→ **PROBLEM REQUIREMENTS**: Copy out, exactly as given, every line from the line with "wf (w_db w) -> v_mem (view (w_db w))" to the end of the listing, both of those lines included.

→ **EXTRACTED ENTRIES**:
(** The membership of [x] in [g] ends by the act of [x] or of the owner. *)
Lemma team_step_leaves v op v' x g :
  team_step v op v' -> v_mem v x = Some g -> g <> 0 -> v_mem v' x <> Some g ->
  actor op = x \/ rightful_owner v g (actor op).
Proof.
  intros Hs Hx Hg Hx'. destruct Hs as
    [ u n a d g' v' Hu Hg' Ho Hv | u g' n a d v1 v' Hown Hv
    | u y g' v1 v' Hne Hown Hy Hv | u y g' v1 v' Hne Hown Hy Hv
    | u y g' v1 v' Hne Hown Hy Hv | u g' v1 v' Hu Hg' Hr Ho Hso Hv
    | u g' v1 v' Hown Hv | u i g' v' Hu Hg' Hv | u i v' Hv
    | u g' v' Hu Ho Hv | u g' r v' Hu Hg' Ho Hne Hr Hv | u g' v' Hu Hg' Ho Hr Hv ]; simpl;
    destruct Hv as [Hm _]; rewrite Hm in Hx'; clear Hm;
    try pose proof (owns_after_rightful _ _ _ _ Hown) as Hright;
    try (destruct Hown as (_ & _ & Hr & _ & _));
    try pose proof (repaired_mem _ _ _ x Hr) as Hrx;
    unfold set_mem, set_own, drop_user, drop_team, reset_team, add_team, upd in Hx'; simpl in *.
  all: try (rewrite Hrx in Hx'); try (rewrite Hx in Hx'); simpl in Hx';
    repeat case_decide; subst; simplify_eq/=; auto; try congruence.
Qed.

(** Nobody is put into a team but by an act of their own. *)
Lemma team_step_joins v op v' x g :
  team_step v op v' -> v_mem v' x = Some g -> g <> 0 -> v_mem v x <> Some g -> actor op = x.
Proof.
  intros Hs Hx' Hg Hx. destruct Hs as
    [ u n a d g' v' Hu Hg' Ho Hv | u g' n a d v1 v' Hown Hv
    | u y g' v1 v' Hne Hown Hy Hv | u y g' v1 v' Hne Hown Hy Hv
    | u y g' v1 v' Hne Hown Hy Hv | u g' v1 v' Hu Hg' Hr Ho Hso Hv
    | u g' v1 v' Hown Hv | u i g' v' Hu Hg' Hv | u i v' Hv
    | u g' v' Hu Ho Hv | u g' r v' Hu Hg' Ho Hne Hr Hv | u g' v' Hu Hg' Ho Hr Hv ]; simpl;
    destruct Hv as [Hm _]; rewrite Hm in Hx'; clear Hm;
    try (destruct Hown as (_ & _ & Hr & _ & _));
    try pose proof (repaired_mem _ _ _ x Hr) as Hrx;
    unfold set_mem, set_own, drop_user, drop_team, reset_team, add_team, upd in Hx'; simpl in *.
  all: try (rewrite Hrx in Hx'); try clear Hrx; repeat case_decide; subst; auto; try congruence.
  all: match type of Hx' with context [v_mem ?w ?y] => destruct (v_mem w y) end;
    simplify_eq/=; repeat case_decide; simplify_eq/=; congruence.
Qed.

(** The same of the database, whatever fails. *)
Lemma op_leaves op w x g :
  wf (w_db w) -> v_mem (view (w_db w)) x = Some g -> g <> 0 ->
  v_mem (view (w_db (run_op op w).2)) x <> Some g ->
  actor op = x \/ rightful_owner (view (w_db w)) g (actor op).
Proof.
  intros Hwf Hx Hg Hx'. destruct (op_refines op w Hwf) as [_ Hr]. destruct ((run_op op w).1).
  - by eapply team_step_leaves.
  - destruct Hr as [Hm _]. rewrite Hm in Hx'. congruence.
Qed.

Lemma op_joins op w x g :
  wf (w_db w) -> v_mem (view (w_db (run_op op w).2)) x = Some g -> g <> 0 ->
  v_mem (view (w_db w)) x <> Some g -> actor op = x.
Proof.
  intros Hwf Hx' Hg Hx. destruct (op_refines op w Hwf) as [_ Hr]. destruct ((run_op op w).1).
  - by eapply team_step_joins.
  - destruct Hr as [Hm _]. rewrite Hm in Hx'. congruence.
Qed.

→ **SOLUTION TO THE PROBLEM**:
  wf (w_db w) -> v_mem (view (w_db w)) x = Some g -> g <> 0 ->
  v_mem (view (w_db (run_op op w).2)) x <> Some g ->
  actor op = x \/ rightful_owner (view (w_db w)) g (actor op).
Proof.
  intros Hwf Hx Hg Hx'. destruct (op_refines op w Hwf) as [_ Hr]. destruct ((run_op op w).1).
  - by eapply team_step_leaves.
  - destruct Hr as [Hm _]. rewrite Hm in Hx'. congruence.
Qed.

Lemma op_joins op w x g :
  wf (w_db w) -> v_mem (view (w_db (run_op op w).2)) x = Some g -> g <> 0 ->
  v_mem (view (w_db w)) x <> Some g -> actor op = x.
Proof.
  intros Hwf Hx' Hg Hx. destruct (op_refines op w Hwf) as [_ Hr]. destruct ((run_op op w).1).
  - by eapply team_step_joins.
  - destruct Hr as [Hm _]. rewrite Hm in Hx'. congruence.
Qed.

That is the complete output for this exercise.